In our household, the word ‘petty’ was used to describe someone who was mean-spirited, small-minded, physically weak and cowardly, and in every way contemptible. Eustace Scrubb (from C.S. Lewis’ Voyage of the Dawn Treader) in his pre-Dragon days was the template for this word.

So whenever my Mom wanted to tease and needle me for my lack of virtue, she would designate me as ‘Petty Officer’ or even (shudder) ‘Chief Petty Officer’. Howls of outrage ensued.

Jump forward with me, across the mists of time, some 40 years. My older two sons both participated in the Naval Junior Reserve Officers Training Corps (NJROTC) program at a local high school, and David has decided to follow in their footsteps, these past 18 months.

David in his standard uniform, participating in a Military Order of the World Wars flag event.

David in his standard uniform, participating in a Military Order of the World Wars flag event.

Although he managed to distinguish himself early-on, receiving several quick promotions, there was a change in leadership in the program, and David found it difficult to gain the attention and favor of the new Commander, who also had no prior experience with David’s older brothers. Higher ranks tend to be awarded in direct proportion to the amount of time a student invests in the program, and David has been unable to spend very many extra hours at the school this year because (a) he doesn’t yet drive, and (b) the difficulty of his online classes through the Potter’s School.

And so he seemed to languish as an E-6, Petty Officer First Class, PO1. He went to the ‘boot camp’ 4-day exercise even though he was sick, and many of his peers were promoted, but not David. He waited for several months, yet each time merit promotions were awarded, David’s name was not on the list. It was a difficult time for him and for those of us who were watching.

Finally, I took David aside for some fatherly counsel. Since David is not a quitter, I felt free to explore some other options.

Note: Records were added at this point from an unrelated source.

Lemma findall_run_nonempty (U : unicode) (text cur w : str) :
  In w (findall_run U cur text) -> w <> [].
Proof.
  revert cur; induction text as [|c rest IH]; intros cur; simpl.
  - destruct cur; simpl; [tauto|intros [<-|[]]; discriminate].
  - destruct (word_char U c); [apply IH|].
    destruct cur; [apply IH|].
    intros [<-|H]; [discriminate|eapply IH; eauto].
Qed.

Lemma findall_w_nonempty (U : unicode) (text w : str) :
  In w (findall_w U text) -> w <> [].
Proof. apply findall_run_nonempty. Qed.

Lemma filter_step_kept (U : unicode) (stop : list str) (w : str) :
  w <> [] ->
  filter_step U stop w = Ret (if kept U stop w then Some w else None).
Proof.
  intros Hw; unfold filter_step, kept.
  destruct (set_mem w stop); [reflexivity|].
  destruct (isdigit U w); [reflexivity|].
  destruct (len w =? 1); [reflexivity|].
  destruct w as [|c w]; [congruence|]; simpl hd; simpl first_char.
  destruct (len (c :: w) <=? 3); simpl; [|reflexivity].
  destruct (in_a_ya c); reflexivity.
Qed.

Lemma filter_loop_acc (U : unicode) (stop : list str) (words : list str) :
  Forall (fun w => w <> []) words ->
  forall cleaned,
    for_each
      (fun cleaned w =>
         r <- filter_step U stop w ;;
         match r with
         | None => Ret cleaned
         | Some w' => Ret (cleaned ++ [w'])
         end)
      words cleaned
    = Ret (cleaned ++ filter (kept U stop) words).
Proof.
  induction 1 as [|w words Hw _ IH]; intros cleaned; simpl.
  - now rewrite app_nil_r.
  - rewrite filter_step_kept by assumption; simpl.
    destruct (kept U stop w); simpl; rewrite IH; [|reflexivity].
    now rewrite <- app_assoc.
Qed.

Lemma filter_loop_kept (U : unicode) (stop : list str) (words : list str) :
  Forall (fun w => w <> []) words ->
  filter_loop U stop words = Ret (filter (kept U stop) words).
Proof. intros Hall; unfold filter_loop; now rewrite filter_loop_acc. Qed.

(** [get_words] never raises: it returns the candidates that pass [kept],
    in order. *)
Lemma get_words_kept (U : unicode) (text filename : str) :
  get_words U text filename
  = Ret (filter (kept U (stop_words filename)) (findall_w U (lower U text))).
Proof.
  unfold get_words; apply filter_loop_kept, Forall_forall.
  intros w; apply findall_w_nonempty.
Qed.

(* ================================================================= *)
(** ** The corpus loop *)

Section Corpus.
Variables (fs : filesystem) (U : unicode) (folder : str) (top_n : Z).
(** When every reply from [sent] on is a 403, the loop goes through
    all its turns and the last one returns the HTTP error. *)
Lemma attempts_all_403 env url max_retries retry_delay :
  forall n attempt sent,
    iterations max_retries attempt = S n ->
    (forall k, (k <= n)%nat ->
               exists msg page,
                 requests_get env (sent + k)%nat url = Response 403 msg page) ->
    let r := attempts env url max_retries retry_delay (S n) attempt sent in
    value r = Return (FailureDescription
                        ("HTTP Error: 403 (Attempt " +:+ pretty (max_retries + 1)
                         +:+ ")"))
    /\ requested (events r) = replicate (S n) url
    /\ sleeps (events r) = replicate n retry_delay.
Proof.
  induction n as [|n IH]; intros attempt sent Hrem Hall r; subst r.
  - destruct (Hall O (le_n _)) as (msg & page & Hreply).
    rewrite Nat.add_0_r in Hreply.
    assert (attempt = max_retries) as -> by (unfold iterations in Hrem; lia).
    run_step. rewrite Hreply. cbn [raise_for_status].
    replace ((400 <=? 403) && (403 <? 600)) with true by reflexivity.
    rewrite Z.ltb_irrefl, andb_false_r. cbn. auto.
  - destruct (Hall O (Nat.le_0_l _)) as (msg & page & Hreply).
    rewrite Nat.add_0_r in Hreply.
    assert (Hlt : (attempt <? max_retries) = true)
      by (unfold iterations in Hrem; lia).
    specialize (IH (attempt + 1) (S sent)).
    destruct IH as (Hv & Hreq & Hsl).
    { unfold iterations in *. lia. }
    { intros k Hk. destruct (Hall (S k)) as (m' & p' & H'); [lia|].
      rewrite Nat.add_succ_r in H'. eauto. }
    remember (S n) as turns eqn:Hturns.
    run_step. rewrite Hreply. cbn [raise_for_status].
    replace ((400 <=? 403) && (403 <? 600)) with true by reflexivity.
    rewrite Hlt. rewrite bool_decide_eq_true_2 by reflexivity. cbn [andb].
    revert Hv Hreq Hsl.
    destruct (attempts _ _ _ _ _ _ _) as [[x evs] s'].
    cbn. intros -> -> ->. now subst turns.
Qed.

(** C7: when a request times out and attempts remain
    ([attempt < max_retries]) the function sleeps [retry_delay] seconds
    and goes on with the loop at [attempt + 1]; otherwise it returns
    the failure "Request Timeout". *)
Theorem timeout_retries_then_fails env url max_retries retry_delay attempt sent msg :
  attempt <= max_retries ->
  requests_get env sent url = Raises (Timeout msg) ->
  attempts env url max_retries retry_delay (iterations max_retries attempt) attempt sent
  = if attempt <? max_retries then
      let '(exit, evs, sent') :=
        attempts env url max_retries retry_delay
                 (iterations max_retries (attempt + 1)) (attempt + 1) (S sent) in
      (exit,
       [Log INFO ("Processing URL: " +:+ url +:+ " (Attempt: "
                  +:+ pretty (attempt + 1) +:+ " of " +:+ pretty (max_retries + 1));
        Get url;
        Log ERROR ("Request Timeout for " +:+ url +:+ ".");
        Log INFO ("Waiting " +:+ pretty retry_delay
                  +:+ " seconds before retrying due to timeout...");
        Sleep retry_delay] ++ evs,
       sent')
    else
      (Return (FailureDescription "Request Timeout"),
       [Log INFO ("Processing URL: " +:+ url +:+ " (Attempt: "
                  +:+ pretty (attempt + 1) +:+ " of " +:+ pretty (max_retries + 1));
        Get url;
        Log ERROR ("Request Timeout for " +:+ url +:+ ".")],
       S sent).
Proof.
  intros Hle Hreply.
  rewrite (iterations_turn _ _ Hle).
  run_step. rewrite Hreply. run_step.
  destruct (attempt <? max_retries); run_step; [|reflexivity].
  now destruct (attempts _ _ _ _ _ _ _) as [[exit evs] sent'].
Qed.

Lemma timeout_retries_then_fails_witness :
  let env := env_of DataFrame_new slow_server in
  attempts env "http://a" 2 5 (iterations 2 0) 0 0%nat
  = (Return (Text "42 results"),
     [Log INFO "Processing URL: http://a (Attempt: 1 of 3";
      Get "http://a";
      Log ERROR "Request Timeout for http://a.";
      Log INFO "Waiting 5 seconds before retrying due to timeout...";
      Sleep 5;
      Log INFO "Processing URL: http://a (Attempt: 2 of 3";
      Get "http://a";
      Log ERROR "Request Timeout for http://a.";
      Log INFO "Waiting 5 seconds before retrying due to timeout...";
      Sleep 5;
      Log INFO "Processing URL: http://a (Attempt: 3 of 3";
      Get "http://a";
      Log INFO "Successfully extracted: 42 results"],
     3%nat).
Proof.
  intros env.
  rewrite (timeout_retries_then_fails env "http://a" 2 5 0 0%nat "timed out");
    [reflexivity | lia | reflexivity].
Defined.

(** C6: when the first response has status 404, the function returns
    "HTTP Error: 404 (Attempt 1)" at once: one request was made, no
    sleep, whatever the retry budget. *)
Theorem not_found_is_not_retried env url max_retries retry_delay sent msg page :
  0 <= max_retries ->
  requests_get env sent url = Response 404 msg page ->
  let r := extract_value_from_url env url max_retries retry_delay sent in
  value r = FailureDescription "HTTP Error: 404 (Attempt 1)"
  /\ requested (events r) = [url]
  /\ sleeps (events r) = []
  /\ sent_after r = S sent.
Proof.
  intros Hmr Hreply r. subst r. unfold extract_value_from_url.
  rewrite (iterations_turn _ _ Hmr).
  unfold mbind at 1. unfold M_bind at 1. run_step.
  rewrite Hreply. cbn [raise_for_status].
  replace ((400 <=? 404) && (404 <? 600)) with true by reflexivity.
  rewrite bool_decide_eq_false_2 by discriminate.
  cbn. auto.
Qed.

Lemma not_found_is_not_retried_witness :
  let env := env_of DataFrame_new (fun _ _ => Response 404 "404 Client Error" []) in
  let r := extract_value_from_url env "http://a" 2 5 0%nat in
  value r = FailureDescription "HTTP Error: 404 (Attempt 1)"
  /\ requested (events r) = ["http://a"]
  /\ sleeps (events r) = []
  /\ sent_after r = 1%nat.
Proof.
  intros env.
  apply (not_found_is_not_retried env "http://a" 2 5 0%nat "404 Client Error" []);
    [lia | reflexivity].
Defined.

(** C2, as stated, fails: with a 403 on each of the three attempts the
    function does not return "Failed after 3 attempts ...". *)
Lemma forbidden_every_attempt_counterexample :
  value (extract_value_from_url (env_of DataFrame_new forbidding_server)
                                "http://a" 2 5 0%nat)
  <> FailureDescription
       "Failed after 3 attempts (last error was likely 403 or Timeout)".
Proof. vm_compute. discriminate. Qed.
Lemma includes_occurs (s sub : jsstring) : includes s sub = true <-> occurs_in sub s.
Proof.
  unfold occurs_in. induction s as [|a s IH]; cbn [includes].
  - rewrite orb_false_r, startsWith_prefix. unfold prefix_of. split.
    + intros [rest H]. exists [], rest. exact H.
    + intros [pre [post H]]. destruct pre; [now exists post | discriminate].
  - rewrite orb_true_iff, startsWith_prefix, IH. unfold prefix_of. split.
    + intros [[rest H] | [pre [post H]]].
      * exists [], rest. exact H.
      * exists (a :: pre), post. simpl. now rewrite H.
    + intros [pre [post H]]. destruct pre as [|x pre]; simpl in H.
      * left. now exists post.
      * right. injection H as _ H. now exists pre, post.
Qed.

Lemma includes_empty (s : jsstring) : includes s [] = true.
Proof. apply includes_occurs. now exists [], s. Qed.

(** ** Handlers on the world *)

Lemma world_eta (w : World) :
  {| app := app w; recognition := recognition w; synthesis := synthesis w;
     localStorage := localStorage w |} = w.
Proof. destruct w; reflexivity. Qed.

Lemma state_eta (st : AppState) :
  {| memories := memories st; newMemory := newMemory st; searchTerm := searchTerm st;
     isListening := isListening st; language := language st; voices := voices st;
     audioLevel := audioLevel st |} = st.
Proof. destruct st; reflexivity. Qed.

Lemma fold_inert (A : Type) (f : A -> Call -> A) (cs : list Call) :
  (forall a c, inert c = true -> f a c = a) ->
  forallb inert cs = true -> forall a, fold_left f cs a = a.
Proof.
  intros Hf. induction cs as [|c cs IH]; intros H a; simpl in *; [reflexivity|].
  apply andb_true_iff in H as [Hc Hcs]. rewrite (Hf a c Hc). now apply IH.
Qed.

(** Inert calls leave the world as it is. *)
Lemma perform_inert (w : World) (cs : list Call) :
  forallb inert cs = true -> perform w cs = w.
Proof.
  intro H. unfold perform.
  rewrite !fold_inert; try assumption.
  - apply world_eta.
  - intros a c Hc. destruct c; try discriminate; reflexivity.
  - intros a c Hc. destruct c; try discriminate; reflexivity.
  - intros a c Hc. destruct c; try discriminate; reflexivity.
Qed.

Lemma handleAddMemory_blank (now : Z) (localeString : jsstring) (st : AppState) :
  blank (newMemory st) ->
  handleAddMemory now localeString st = [preventDefault; alert (lit "Please enter a memory!")].
Proof.
  intro B. unfold handleAddMemory.
  apply trim_blank in B. rewrite B. reflexivity.
Qed.

Lemma handleAddMemory_filled (now : Z) (localeString : jsstring) (st : AppState) :
  trim (newMemory st) <> [] ->
  handleAddMemory now localeString st =
  [preventDefault;
   setMemories ({| id := now; text := newMemory st; timestamp := localeString |}
                  :: memories st);
   setNewMemory []].
Proof.
  intro B. unfold handleAddMemory.
  destruct (str_eqb (trim (newMemory st)) []) eqn:E; [|reflexivity].
  apply str_eqb_nil in E. contradiction.
Qed.

Lemma saveMemoriesEffect_keeps (o : StorageWrite) (st st' : AppState) :
  fold_left reduce (saveMemoriesEffect o st') st = st.
Proof. destruct o; reflexivity. Qed.

Lemma step_ChangeDraft (o : StorageWrite) (value : jsstring) (w : World) :
  fst (step o (ChangeDraft value) w) =
  {| app := reduce (app w) (setNewMemory value); recognition := recognition w;
     synthesis := synthesis w; localStorage := localStorage w |}.
Proof.
  unfold step, effects. cbn [handle fold_left reduce isListening existsb is_setMemories orb].
  rewrite Bool.eqb_reflx. reflexivity.
Qed.

(** A submission with a filled draft prepends the new record, clears the
    draft and touches nothing else of the hook state. *)
Lemma step_Submit_filled (o : StorageWrite) (now : Z) (ls : jsstring) (w : World) :
  trim (newMemory (app w)) <> [] ->
  app (fst (step o (Submit now ls) w)) =
  reduce (reduce (app w)
                 (setMemories ({| id := now; text := newMemory (app w); timestamp := ls |}
                                 :: memories (app w))))
         (setNewMemory []).
Proof.
  intro F. unfold step, effects. cbn [handle].
  rewrite (handleAddMemory_filled now ls _ F).
  cbn [fst perform app]. rewrite fold_left_app.
  cbn [fold_left reduce isListening existsb is_setMemories orb app].
  rewrite Bool.eqb_reflx. cbn [List.app]. apply saveMemoriesEffect_keeps.
Qed.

Me: “David, if the leadership of the program can’t see your obvious merit, maybe it is time for you to spend your time in a more profitable way.”

David: “Yeah, well, maybe you’re right … “

Me: “But … ?”

I could tell he was not yet ready to quit the program.

David: “If I can just get this next promotion, it would mean a lot to me.”

Me: “Why is that?”

David: “Well, if I can just get to the next rank, I can wear the SDBs.”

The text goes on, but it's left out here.